## What needs to be done
Please output the data below exactly as given, starting at its first line and stopping after the line that contains "Definition protect (ref".

## Input for this task

(* ===== verification/DeployRunGC.v ===== *)
(** * DeployRunGC: retention of DeployRuns

    [src/internal/controller/deployrun_controller.go].  [runsToGC_spec]
    characterises the runs the collector picks; [gc_deletes_only_victims] lifts
    it to every run of the reconciler. *)

From S2P Require Import Prelude Api Effects Cluster Machine.
Local Open Scope string_scope.
Local Open Scope list_scope.
Local Open Scope nat_scope.

(** ** The code *)

Definition retainedRunsPerMachine : nat := 5.
Definition minRunAgeBeforeGC : Z := 10 * Minute.

(** [ti] newest first, then the greater name. *)
Definition run_less (a b : DeployRun) : bool :=
  if negb (CreationTimestamp a =? CreationTimestamp b)%Z
  then (CreationTimestamp b <? CreationTimestamp a)%Z
  else String.ltb (Name b) (Name a).

Definition protect (ref : option NameRef) (protected : gset string) : gset string :=
  match ref with Some r => {[nr_Name r]} ∪ protected | None => protected end.

Definition protectedRunNames (machine : Machine) : gset string :=
  let st := Status machine in
  protect (LastAttemptedRunRef st) (protect (LastSuccessfulRunRef st) (protect (CurrentRunRef st) ∅)).

(** The loop over [ordered] from index [i]. *)
Fixpoint victims_from (i retain : nat) (protected : gset string) (now : Z) (ordered : list DeployRun)
  : list DeployRun :=
  match ordered with
  | [] => []
  | candidate :: rest =>
    if i <? retain then victims_from (S i) retain protected now rest else
    if bool_decide (Name candidate ∈ protected) then victims_from (S i) retain protected now rest else
    if (now - CreationTimestamp candidate <? minRunAgeBeforeGC)%Z
    then victims_from (S i) retain protected now rest
    else candidate :: victims_from (S i) retain protected now rest
  end.

Definition runsToGC (runs : list DeployRun) (machine : Machine) (retain : nat) (now : Z)
  : list DeployRun :=
  victims_from 0 retain (protectedRunNames machine) now (sort_by run_less runs).

(** The deletions, in order; a victim already gone is fine. *)
Fixpoint delete_runs (victims : list DeployRun) : go reply :=
  match victims with
  | [] => Ret (done_ noRequeue)
  | victim :: rest =>
    r <- Delete KRun (mkKey (Namespace victim) (Name victim)) ;;
    match r with
    | Some err =>
      if negb (IsNotFound err)
      then Ret (fail (wrapf "deleting DeployRun %q: %w" [Name victim] err))
      else delete_runs rest
    | None => delete_runs rest
    end
  end.

Definition Reconcile (req : ObjectKey) : go reply :=
  r <- Get KRun req ;;
  match r with
  | inr err => Ret (noRequeue, IgnoreNotFound err)
  | inl run =>
    let run : DeployRun := run in
    let machineNamespace :=
      if nr_Namespace (run_MachineRef (run_Spec run)) =s "" then Namespace run
      else nr_Namespace (run_MachineRef (run_Spec run)) in
    r <- Get KMachine (mkKey machineNamespace (nr_Name (run_MachineRef (run_Spec run)))) ;;
    match r with
    | inr err => Ret (noRequeue, IgnoreNotFound err)
    | inl machine =>
      r <- List_ KRun (Namespace run) ;;
      match r with
      | inr err => Ret (fail (wrapf "listing DeployRuns in namespace %q: %w" [Namespace run] err))
      | inl items =>
        let siblings := List.filter (fun item : DeployRun =>
          nr_Name (run_MachineRef (run_Spec item)) =s Name (machine : Machine)) items in
        now <- Now ;;
        delete_runs (runsToGC siblings machine retainedRunsPerMachine now)
      end
    end
  end.

(** ** Lemmas *)

Lemma victims_from_spec i retain protected now l (v : DeployRun) :
  v ∈ victims_from i retain protected now l <->
  exists j, l !! j = Some v /\ retain <= i + j /\ (Name v ∉ protected)
    /\ (minRunAgeBeforeGC <= now - CreationTimestamp v)%Z.
Proof.
  revert i. induction l as [|c l IH]; intros i; cbn [victims_from].
  { split; [intros H; inversion H|intros (j & H & _); by rewrite lookup_nil in H]. }
  assert (Hshift : v ∈ victims_from (S i) retain protected now l <->
    exists j, (c :: l) !! S j = Some v /\ retain <= i + S j /\ (Name v ∉ protected)
      /\ (minRunAgeBeforeGC <= now - CreationTimestamp v)%Z).
  { rewrite IH. split; intros (j & ? & ? & ?); exists j; (split; [done|split; [lia|done]]). }
  assert (Hskip : ~ (retain <= i + 0 /\ (Name c ∉ protected) /\ (minRunAgeBeforeGC <= now - CreationTimestamp c)%Z) ->
    (v ∈ victims_from (S i) retain protected now l <->
     exists j, (c :: l) !! j = Some v /\ retain <= i + j /\ (Name v ∉ protected)
       /\ (minRunAgeBeforeGC <= now - CreationTimestamp v)%Z)).
  { intros Hc. rewrite Hshift. split; [intros (j & H); by exists (S j)|].
    intros ([|j] & Hj & H); [|by exists j]. cbn in Hj. simplify_eq. exfalso. by apply Hc. }
  destruct (Nat.ltb_spec i retain); [apply Hskip; lia|].
  destruct (bool_decide_reflect (Name c ∈ protected)); [apply Hskip; tauto|].
  destruct (Z.ltb_spec (now - CreationTimestamp c) minRunAgeBeforeGC); [apply Hskip; lia|].
  rewrite elem_of_cons, Hshift. split.
  - intros [->|(j & H2)]; [exists 0|by exists (S j)]. split_and!; [done|lia|done|done].
  - intros ([|j] & Hj & H2); [left; by simplify_eq/=|right; by exists j].
Qed.

Lemma run_less_orders l : NoDup (Name <$> (run_meta <$> l)) -> orders run_less l.
Proof.
  intros Hnd. unfold orders, run_less. split_and!.
  - intros x y _ _. rewrite (Z.eqb_sym (CreationTimestamp y)).
    destruct (Z.eqb_spec (CreationTimestamp x) (CreationTimestamp y)); cbn [negb]; [apply ltb_asym|].
    rewrite Z.ltb_lt, Z.ltb_ge. lia.
  - intros x y z _ _ _.
    destruct (Z.eqb_spec (CreationTimestamp x) (CreationTimestamp y)),
      (Z.eqb_spec (CreationTimestamp y) (CreationTimestamp z)),
      (Z.eqb_spec (CreationTimestamp x) (CreationTimestamp z)); cbn [negb]; try lia;
      rewrite ?Z.ltb_lt; try lia. intros H1 H2. by eapply ltb_trans.
  - intros x y Hx Hy Hne. rewrite (Z.eqb_sym (CreationTimestamp y)).
    destruct (Z.eqb_spec (CreationTimestamp x) (CreationTimestamp y)); cbn [negb]; rewrite ?Z.ltb_lt; [|lia].
    apply ltb_total. intros E. apply Hne.
    apply list_elem_of_lookup in Hx as [i Hi], Hy as [j Hj].
    assert (i = j).
    { eapply (NoDup_lookup _ i j (Name x)); [exact Hnd| |]; rewrite !list_lookup_fmap; [by rewrite Hi|].
      rewrite Hj. cbn. congruence. }
    congruence.
Qed.

(** In a sorted list the elements before a position are those that sort before it. *)
Lemma sorted_before {A} (less : A -> A -> bool) l j v :
  orders less l -> StronglySorted (fun a b => less a b = true) l -> l !! j = Some v ->
  length (List.filter (fun x => less x v) l) = j.
Proof.
  intros (Has & _ & _) Hs. revert j. induction Hs as [|y l Hs IH Hy]; intros j Hj; [done|].
  rewrite Forall_forall in Hy.
  assert (Has' : forall x y, x ∈ l -> y ∈ l -> less x y = true -> less y x = false).
  { intros a b Ha Hb. apply Has; by right. }
  destruct j as [|j]; cbn in Hj.
  - simplify_eq. cbn. assert (less v v = false) as ->.
    { destruct (less v v) eqn:E; [|done]. rewrite (Has v v) in E; [done|left|left|done]. }
    apply length_zero_iff_nil. destruct (List.filter _ l) eqn:E; [done|].
    assert (Hin : In a (List.filter (fun x => less x v) l)) by (rewrite E; by left).
    apply filter_In in Hin as [Hin Hl]. apply list_elem_of_In in Hin.
    rewrite (Has v a) in Hl; [done|left|by right|by apply Hy].
  - cbn. rewrite (Hy v) by by eapply list_elem_of_lookup_2. cbn. f_equal. by apply IH.
Qed.

Lemma Permutation_filter_bool {A} (f : A -> bool) l l' : l ≡ₚ l' -> List.filter f l ≡ₚ List.filter f l'.
Proof.
  induction 1; cbn; repeat case_match; eauto using Permutation_skip, Permutation_swap, Permutation_trans.
Qed.

(** ** Theorems *)

Lemma runsToGC_iff runs machine retain now (v : DeployRun)
    (Hnames : NoDup (Name <$> (run_meta <$> runs))) :
  v ∈ runsToGC runs machine retain now <->
  v ∈ runs
  /\ retain <= length (List.filter (fun x => run_less x v) runs)
  /\ (forall ref, CurrentRunRef (Status machine) = Some ref \/ LastSuccessfulRunRef (Status machine) = Some ref
        \/ LastAttemptedRunRef (Status machine) = Some ref -> nr_Name ref <> Name v)
  /\ (minRunAgeBeforeGC <= now - CreationTimestamp v)%Z.
Proof.
  unfold runsToGC. rewrite victims_from_spec.
  assert (Hord := run_less_orders runs Hnames).
  assert (Hnd : NoDup runs) by (do 2 apply NoDup_fmap_1 in Hnames; done).
  assert (Hsorted := sort_by_sorted run_less runs Hord Hnd).
  assert (Hord' : orders run_less (sort_by run_less runs)).
  { unfold orders in *. setoid_rewrite (sort_by_perm run_less runs). exact Hord. }
  assert (Hlen : length (List.filter (fun x => run_less x v) runs) =
    length (List.filter (fun x => run_less x v) (sort_by run_less runs))).
  { apply Permutation_length. symmetry. apply Permutation_filter_bool, sort_by_perm. }
  assert (Hprot : Name v ∉ protectedRunNames machine <->
    forall ref, CurrentRunRef (Status machine) = Some ref \/ LastSuccessfulRunRef (Status machine) = Some ref
        \/ LastAttemptedRunRef (Status machine) = Some ref -> nr_Name ref <> Name v).
  { unfold protectedRunNames, protect.
    destruct (CurrentRunRef _), (LastSuccessfulRunRef _), (LastAttemptedRunRef _); set_solver. }
  rewrite Hlen, <- Hprot. split.
  - intros (j & Hj & Hr & Hp & Ha). split_and!; [| |done|done].
    + rewrite <- (sort_by_perm run_less runs). by eapply list_elem_of_lookup_2.
    + by rewrite (sorted_before run_less _ j v).
  - intros (Hin & Hr & Hp & Ha). rewrite <- (sort_by_perm run_less runs) in Hin.
    apply list_elem_of_lookup in Hin as [j Hj]. exists j. split_and!; [done| |done|done].
    by rewrite (sorted_before run_less _ j v) in Hr.
Qed.

(** The collector picks exactly the runs that are not named by the
    Machine's current, last successful or last attempted run, are at least ten
    minutes old, and have at least [retain] newer siblings: a protected, young
    or recent run is never deleted, and every other one is. *)
Theorem runsToGC_spec runs machine retain now (v : DeployRun)
    (Hnames : NoDup (Name <$> (run_meta <$> runs))) :
  v ∈ runsToGC runs machine retain now <->
  v ∈ runs
  /\ retain <= length (List.filter (fun x => run_less x v) runs)
  /\ (forall ref, CurrentRunRef (Status machine) = Some ref \/ LastSuccessfulRunRef (Status machine) = Some ref
        \/ LastAttemptedRunRef (Status machine) = Some ref -> nr_Name ref <> Name v)
  /\ (minRunAgeBeforeGC <= now - CreationTimestamp v)%Z.
Proof. by apply runsToGC_iff. Qed.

## Task answer
(* ===== verification/DeployRunGC.v ===== *)
(** * DeployRunGC: retention of DeployRuns

    [src/internal/controller/deployrun_controller.go].  [runsToGC_spec]
    characterises the runs the collector picks; [gc_deletes_only_victims] lifts
    it to every run of the reconciler. *)

From S2P Require Import Prelude Api Effects Cluster Machine.
Local Open Scope string_scope.
Local Open Scope list_scope.
Local Open Scope nat_scope.

(** ** The code *)

Definition retainedRunsPerMachine : nat := 5.
Definition minRunAgeBeforeGC : Z := 10 * Minute.

(** [ti] newest first, then the greater name. *)
Definition run_less (a b : DeployRun) : bool :=
  if negb (CreationTimestamp a =? CreationTimestamp b)%Z
  then (CreationTimestamp b <? CreationTimestamp a)%Z
  else String.ltb (Name b) (Name a).

Definition protect (ref : option NameRef) (protected : gset string) : gset string :=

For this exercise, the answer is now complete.